● Problem to solve: In the records, find every line with the word "result" and copy it out.

● Records excerpted from a collection:
(** * nnvm/node.h: the node and edge data model of the graph IR

    A shallow embedding of [include/nnvm/node.h]: the three structs
    [NodeEntry], [NodeAttrs] and [Node], the three inline member functions
    [Node::is_variable], [Node::num_outputs] and [Node::num_inputs], and the
    shared-ownership discipline that [NodePtr = std::shared_ptr<Node>]
    imposes on the objects of a graph.

    Member functions are computations over the state of the object they are
    called on; they may fault (a null pointer dereferenced, an empty
    [std::function] called) and they record every read made through the
    operator pointer [this->op]. *)

From Stdlib Require Import ZArith String List SpecFloat.
From stdpp Require Import gmap strings list fin_maps.

Local Open Scope Z_scope.

(** ** Scalar types *)

(** [uint32_t].  node.h performs no arithmetic on these values (it stores
    them and returns them), so no wrap-around is ever taken; the range is
    kept as a predicate. *)
Definition uint32_t : Type := Z.

Definition UINT32_MAX : Z := 2 ^ 32 - 1.

Definition is_uint32 (z : uint32_t) : Prop := 0 ≤ z ≤ UINT32_MAX.

(** [double], as an IEEE-754 datum. *)
Definition double : Type := spec_float.

(** Modelled from the spec: [any] is declared in base.h, which is not among
    the sources.  The spec calls it "an opaque, type-erased slot holding an
    operator-specific structured parameter object ... absent until parsed". *)
Inductive any : Type :=
| any_empty
| any_holds (T : Type) (v : T).

(** ** Pointers *)

(** The address of a heap-allocated [Node]. *)
Definition addr : Type := positive.

(** [using NodePtr = std::shared_ptr<Node>]: empty, or sharing ownership of
    the node stored at an address. *)
Definition NodePtr : Type := option addr.

Definition is_nullptr {A : Type} (p : option A) : bool :=
  match p with
  | None => true
  | Some _ => false
  end.

(** ** The structs of node.h *)

Record NodeEntry : Type := {
  node : NodePtr;
  index : uint32_t;
  version : uint32_t
}.

Record NodeAttrs : Type := {
  name : string;
  scalars : list double;
  dict : gmap string string;
  parsed : any
}.

(** Modelled from the spec: [Op] is declared in op.h, which is not among the
    sources.  node.h reads four of its members; the spec describes them as
    "a static input/output count, and optionally a dynamic-arity callback
    taking NodeAttrs and returning a count".  A [std::function] that
    compares equal to [nullptr] is [None]. *)
Module Op.
Record t : Type := {
  num_inputs : uint32_t;
  num_outputs : uint32_t;
  get_num_outputs : option (NodeAttrs → uint32_t);
  get_num_inputs : option (NodeAttrs → uint32_t)
}.
End Op.

Abbreviation Op := Op.t.

Record Node : Type := {
  op : option Op;                (* const Op *op{nullptr} *)
  inputs : list NodeEntry;
  control_deps : list NodePtr;
  attrs : NodeAttrs
}.

(** The value of a default-constructed [NodeAttrs] and [Node]: the member
    initialiser [op{nullptr}], empty vectors, empty string, empty map, empty
    [any]. *)
Definition NodeAttrs_default : NodeAttrs :=
  {| name := EmptyString; scalars := []; dict := ∅; parsed := any_empty |}.

Definition Node_default : Node :=
  {| op := None; inputs := []; control_deps := []; attrs := NodeAttrs_default |}.

(** ** Computations *)

Inductive fault : Type :=
| NullDeref          (* [->] through a null pointer *)
| BadFunctionCall    (* an empty std::function called *)
| UseAfterFree.      (* a pointer to an object that was destroyed *)

(** The members of [Op] that node.h reads through [this->op]. *)
Inductive op_field : Type :=
| f_num_inputs
| f_num_outputs
| f_get_num_inputs
| f_get_num_outputs.

Inductive outcome (S A : Type) : Type :=
| Returns (a : A) (s : S)
| Faults (f : fault).

Arguments Returns {S A} a s.
Arguments Faults {S A} f.

(** A computation over a state [S]: from the state before, the reads made
    through the operator pointer, and either a result with the state after
    or a fault. *)
Definition exec (S A : Type) : Type := S → list op_field * outcome S A.

Definition exec_ret {S A : Type} (a : A) : exec S A :=
  λ s, ([], Returns a s).

Definition exec_bind {S A B : Type} (k : A → exec S B) (m : exec S A) : exec S B :=
  λ s, match m s with
       | (l, Returns a s') => let '(l', r) := k a s' in (l ++ l', r)
       | (l, Faults f) => (l, Faults f)
       end.

Definition exec_fail {S A : Type} (f : fault) : exec S A :=
  λ _, ([], Faults f).

#[global] Instance exec_mret {S : Type} : MRet (exec S) := @exec_ret S.
#[global] Instance exec_mbind {S : Type} : MBind (exec S) := @exec_bind S.

(** The result and the final state of a run, when there is one. *)
Definition result {S A : Type} (r : list op_field * outcome S A) : option A :=
  match r.2 with
  | Returns a _ => Some a
  | Faults _ => None
  end.

Definition final {S A : Type} (r : list op_field * outcome S A) : option S :=
  match r.2 with
  | Returns _ s => Some s
  | Faults _ => None
  end.

Definition reads {S A : Type} (r : list op_field * outcome S A) : list op_field := r.1.

(** ** The heap of shared nodes *)

(** What a [std::shared_ptr<Node>] points to: the node, and the number of
    [shared_ptr] instances that own it. *)
Record block : Type := {
  use_count : nat;
  object : Node
}.

Abbreviation heap := (gmap addr block).

(** ** Member functions of [Node] *)

Module Node.

(** A member function runs on the state of [*this]. *)
Definition method (A : Type) : Type := exec Node A.

(** [this->op], the pointer itself. *)
Definition this_op : method (option Op) :=
  λ this, ([], Returns (op this) this).

(** [this->attrs]. *)
Definition this_attrs : method NodeAttrs :=
  λ this, ([], Returns (attrs this) this).

(** [p->f] for a member [f] of [Op]. *)
Definition arrow {A : Type} (p : option Op) (f : op_field) (get : Op → A) : method A :=
  λ this, match p with
          | None => ([f], Faults NullDeref)
          | Some o => ([f], Returns (get o) this)
          end.

(** [g(a)] for a [std::function] [g]. *)
Definition invoke (g : option (NodeAttrs → uint32_t)) (a : NodeAttrs) : method uint32_t :=
  match g with
  | None => exec_fail BadFunctionCall
  | Some f => mret (f a)
  end.

(** [inline bool Node::is_variable() const] *)
Definition is_variable : method bool :=
  p ← this_op;
  mret (is_nullptr p).

(** [inline uint32_t Node::num_outputs() const] *)
Definition num_outputs : method uint32_t :=
  v ← is_variable;
  if v : bool then mret 1
  else
    p ← this_op;
    g ← arrow p f_get_num_outputs Op.get_num_outputs;
    if is_nullptr g then
      p ← this_op;
      arrow p f_num_outputs Op.num_outputs
    else
      p ← this_op;
      g ← arrow p f_get_num_outputs Op.get_num_outputs;
      a ← this_attrs;
      invoke g a.

(** [inline uint32_t Node::num_inputs() const] *)
Definition num_inputs : method uint32_t :=
  v ← is_variable;
  if v : bool then mret 1
  else
    p ← this_op;
    g ← arrow p f_get_num_inputs Op.get_num_inputs;
    if is_nullptr g then
      p ← this_op;
      arrow p f_num_inputs Op.num_inputs
    else
      p ← this_op;
      g ← arrow p f_get_num_inputs Op.get_num_inputs;
      a ← this_attrs;
      invoke g a.

(** Assignments to the public data members, as graph-construction code does
    them: [n.op = o], [n.attrs = a], [n.inputs.push_back(e)],
    [n.control_deps.push_back(p)]. *)
Definition set_op (o : option Op) : method unit :=
  λ this, ([], Returns tt {| op := o; inputs := inputs this;
                             control_deps := control_deps this; attrs := attrs this |}).

Definition set_attrs (a : NodeAttrs) : method unit :=
  λ this, ([], Returns tt {| op := op this; inputs := inputs this;
                             control_deps := control_deps this; attrs := a |}).

Definition push_input (e : NodeEntry) : method unit :=
  λ this, ([], Returns tt {| op := op this; inputs := inputs this ++ [e];
                             control_deps := control_deps this; attrs := attrs this |}).

Definition push_control_dep (p : NodePtr) : method unit :=
  λ this, ([], Returns tt {| op := op this; inputs := inputs this;
                             control_deps := control_deps this ++ [p]; attrs := attrs this |}).

(** Modelled from the spec: [static NodePtr Create()] is declared in node.h
    and defined outside the sources.  The spec: "a factory produces a new
    Node with no operator, empty inputs/control_deps, and default-initialized
    attrs; ownership of the returned Node is shared", and "no validation is
    performed at construction time".  The new node is placed at an address
    that is not in use and has one owner, the pointer returned. *)
Definition Create : exec heap NodePtr :=
  λ h, let a := fresh (dom h) in
       ([], Returns (Some a) (<[a := {| use_count := 1; object := Node_default |}]> h)).

End Node.

(** ** Operations on [NodePtr] *)

Definition share_block (b : block) : block :=
  {| use_count := S (use_count b); object := object b |}.

Definition unshare_block (b : block) : block :=
  {| use_count := pred (use_count b); object := object b |}.

(** Copy construction of a [shared_ptr]: the same address, one more owner. *)
Definition copy_ptr (p : NodePtr) : exec heap NodePtr :=
  λ h, ([], Returns p match p with
                      | None => h
                      | Some a => alter share_block a h
                      end).

(** [p->m()]: the member function [m] runs on the node [p] points to. *)
Definition call {A : Type} (p : NodePtr) (m : Node.method A) : exec heap A :=
  λ h, match p with
       | None => ([], Faults NullDeref)
       | Some a =>
         match h !! a with
         | None => ([], Faults UseAfterFree)
         | Some b =>
           match m (object b) with
           | (l, Returns r this') =>
             (l, Returns r (<[a := {| use_count := use_count b; object := this' |}]> h))
           | (l, Faults f) => (l, Faults f)
           end
         end
       end.

(** [NodeEntry{N, i, v}]: aggregate initialisation of the three members; the
    pointer is copied into the entry. *)
Definition NodeEntry_init (N : NodePtr) (i v : uint32_t) : exec heap NodeEntry :=
  p ← copy_ptr N;
  mret {| node := p; index := i; version := v |}.

(** The pointers a node owns, in the order its members are destroyed
    (members in reverse order of declaration, elements front to back). *)
Definition owned (n : Node) : list NodePtr :=
  control_deps n ++ map node (inputs n).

● Written answer:
    through the operator pointer, and either a result with the state after
(** The result and the final state of a run, when there is one. *)
Definition result {S A : Type} (r : list op_field * outcome S A) : option A :=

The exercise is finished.